_Exercise brief_:
Write out every line exactly, from the first line of the records below through the line that contains "(** The new".

(Collection entries)

Definition do_store_item (it : Z) (operation : ENGINE_STORE_OPERATION)
    : E (ENGINE_ERROR_CODE * Z) :=
  i <- deref it;;
  old_it <- do_item_get (i_key i);;
  r <- (if (old_it != 0) && bool_decide (operation = OPERATION_ADD) then
          do_item_update old_it;; ret ENGINE_NOT_STORED
        else if (old_it == 0) && bool_decide (operation = OPERATION_REPLACE) then
          ret ENGINE_NOT_STORED
        else if bool_decide (operation = OPERATION_CAS) then
          if old_it == 0 then ret ENGINE_KEY_ENOENT else
          new <- deref it;;
          old <- deref old_it;;
          if item_get_cas new == item_get_cas old then
            do_item_replace old_it it;; ret ENGINE_SUCCESS
          else ret ENGINE_KEY_EEXISTS
        else
          (if old_it != 0 then do_item_replace old_it it else do_item_link it);;
          ret ENGINE_SUCCESS);;
  when (old_it != 0) (do_item_release old_it);;
  ret (r, if bool_decide (r = ENGINE_SUCCESS) then it else 0).

(** The new number: an increment wraps around, a decrement stops at 0. *)
Definition add_delta (incr : bool) (delta value : Z) : Z :=
  if incr then u64 (value + delta) else if value <? delta then 0 else value - delta.
Lemma to_head_split p l1 l2 : NoDup (l1 ++ p :: l2) -> to_head p (l1 ++ p :: l2) = p :: l1 ++ l2.
Proof.
  intros (_ & Hd & [Hp _]%NoDup_cons)%NoDup_app. unfold to_head. f_equal.
  rewrite filter_app, filter_cons_False by auto. rewrite !filter_absent; [done|done|].
  intros HC. apply (Hd p HC). left.
Qed.

Lemma do_item_update_run e M L id p i l1 l2 :
  items_ok e M L -> linked_item e id p i -> L id = l1 ++ p :: l2 -> is_old e i = true ->
  exists e1 e2 e3 i2, do_item_update p e = Done tt e3 /\
    queue_step id (-1) (l1 ++ l2) e e1 /\
    e2 = e1 <| e_mem := <[p := i <| i_time := e_now e |>]> (e_mem e1) |> /\ e_mem e1 !! p = Some i /\
    queue_step id 1 (p :: l1 ++ l2) e2 e3 /\ e_mem e3 !! p = Some i2 /\
    queue (e_mem e3) (e_items e3) id (p :: l1 ++ l2).
Proof.
  intros Hok (Hi & Hid & Hl & Hs & Hc & Ho) HL Hold.
  assert (p ∈ L id) as Hin by (rewrite HL; set_solver). pose proof (linked_range _ _ _ _ _ Hok Hin) as Hrange.
  pose proof (io_queue _ _ _ Hok id ltac:(lia)) as Hq. rewrite HL in Hq.
  unfold do_item_update. run. erewrite bind_done by (by apply deref_done).
  unfold is_old in Hold. rewrite Hold. cbn [when]. rewrite Hs, Hl. cbn [negb when]. run.
  destruct (item_unlink_q_ok p i id l1 l2 e Hq Hi Hid) as (e1 & Hu & Hst1 & Hi1 & Hq1); [lia|].
  erewrite bind_done by exact Hu. erewrite bind_done by (apply write_item_done; exact Hi1).
  set (i2 := i <| i_time := e_now e |>). set (e2 := e1 <| e_mem := <[p := i2]> (e_mem e1) |>).
  assert (p ∉ l1 ++ l2) as Hnin.
  { destruct Hq as [_ _ _ (_ & Hd & [Hp _]%NoDup_cons)%NoDup_app]. rewrite elem_of_app.
    intros [HC|HC]; [apply (Hd p HC); left|done]. }
  destruct (item_link_q_ok p i2 id (l1 ++ l2) e2) as (e3 & Hlq & Hst3 & Hq3); try done; [|apply lookup_insert_eq|lia| |].
  { eapply queue_frame; [exact Hq1|done|done|]. intros q Hq'. unfold e2. esimpl. cbn beta.
    by rewrite lookup_insert_ne by (by intros ->). }
  { pose proof (chunk_pos e _ _ (io_slabs _ _ _ Hok) Hc). lia. }
  destruct (same_items_lookup _ _ _ p i2 (qs_mem _ _ _ _ _ Hst3)) as (i3 & Hi3 & _); [apply lookup_insert_eq|].
  exists e1, e2, e3, i3. split; [exact Hlq|]. done.
Qed.

Lemma same_items_insert_both {A} (f : hash_item -> A) m m' p i :
  same_items f m m' -> same_items f (<[p := i]> m) (<[p := i]> m').
Proof.
  intros H q. destruct (decide (q = p)) as [->|]; [by rewrite !lookup_insert_eq|].
  rewrite !lookup_insert_ne by done. apply H.
Qed.

(** The queues after an item was moved to the head of its queue. *)
Lemma update_queues e e1 e2 e3 M L id p i l1 l2 :
  items_ok e M L -> L id = l1 ++ p :: l2 -> queue_step id (-1) (l1 ++ l2) e e1 ->
  e2 = e1 <| e_mem := <[p := i <| i_time := e_now e |>]> (e_mem e1) |> ->
  queue_step id 1 (p :: l1 ++ l2) e2 e3 -> queue (e_mem e3) (e_items e3) id (p :: l1 ++ l2) ->
  1 <= id < POWER_LARGEST ->
  (forall id', 0 <= id' < POWER_LARGEST ->
     queue (e_mem e3) (e_items e3) id' (upd_queue L id (to_head p (L id)) id')) /\
  (forall id', 0 <= id' < POWER_LARGEST -> sizes (e_items e3) !! Z.to_nat id' =
     Some (u32 (Z.of_nat (length (upd_queue L id (to_head p (L id)) id')) + drift id'))).
Proof.
  intros Hok HL Hst1 He2 Hst3 Hq3 Hrange.
  pose proof (io_queue _ _ _ Hok id ltac:(lia)) as [_ _ _ Hnd]. rewrite HL in Hnd.
  assert (to_head p (L id) = p :: l1 ++ l2) as Hth by (rewrite HL; by apply to_head_split).
  assert (p ∈ L id) as Hin by (rewrite HL; set_solver). split; intros id' Hid'.
  - destruct (decide (id' = id)) as [->|Hne]; [by rewrite upd_queue_eq, Hth|].
    rewrite upd_queue_ne by done. eapply queue_frame; [by apply (io_queue _ _ _ Hok)| | |].
    + rewrite (qs_heads _ _ _ _ _ Hst3), He2 by lia. esimpl. apply (qs_heads _ _ _ _ _ Hst1). lia.
    + rewrite (qs_tails _ _ _ _ _ Hst3), He2 by lia. esimpl. apply (qs_tails _ _ _ _ _ Hst1). lia.
    + intros q Hq. assert (q ∉ p :: l1 ++ l2) as Hnq.
      { rewrite <- Hth, to_head_elem by done. intros HC. by eapply Hne, queues_disjoint. }
      rewrite (qs_nodes _ _ _ _ _ Hst3 q Hnq), He2. esimpl. cbn beta.
      apply not_elem_of_cons in Hnq as [Hn1 Hn2]. by rewrite lookup_insert_ne, (qs_nodes _ _ _ _ _ Hst1 q Hn2) by done.
  - rewrite (qs_sizes _ _ _ _ _ Hst3), He2. esimpl. rewrite (qs_sizes _ _ _ _ _ Hst1).
    pose proof (io_sizes _ _ _ Hok id' Hid') as Hsz. destruct (decide (id' = id)) as [->|Hne].
    + rewrite !list_lookup_alter, !decide_True, Hsz, upd_queue_eq, Hth, HL by done. cbn.
      rewrite !length_app. cbn. f_equal. rewrite wrap_add_l, <- Z.add_assoc, wrap_add_l. f_equal. lia.
    + rewrite !list_lookup_alter_ne, upd_queue_ne by lia. done.
Qed.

_Answer box_:
Definition do_store_item (it : Z) (operation : ENGINE_STORE_OPERATION)
    : E (ENGINE_ERROR_CODE * Z) :=
  i <- deref it;;
  old_it <- do_item_get (i_key i);;
  r <- (if (old_it != 0) && bool_decide (operation = OPERATION_ADD) then
          do_item_update old_it;; ret ENGINE_NOT_STORED
        else if (old_it == 0) && bool_decide (operation = OPERATION_REPLACE) then
          ret ENGINE_NOT_STORED
        else if bool_decide (operation = OPERATION_CAS) then
          if old_it == 0 then ret ENGINE_KEY_ENOENT else
          new <- deref it;;
          old <- deref old_it;;
          if item_get_cas new == item_get_cas old then
            do_item_replace old_it it;; ret ENGINE_SUCCESS
          else ret ENGINE_KEY_EEXISTS
        else
          (if old_it != 0 then do_item_replace old_it it else do_item_link it);;
          ret ENGINE_SUCCESS);;
  when (old_it != 0) (do_item_release old_it);;
  ret (r, if bool_decide (r = ENGINE_SUCCESS) then it else 0).

(** The new number: an increment wraps around, a decrement stops at 0. *)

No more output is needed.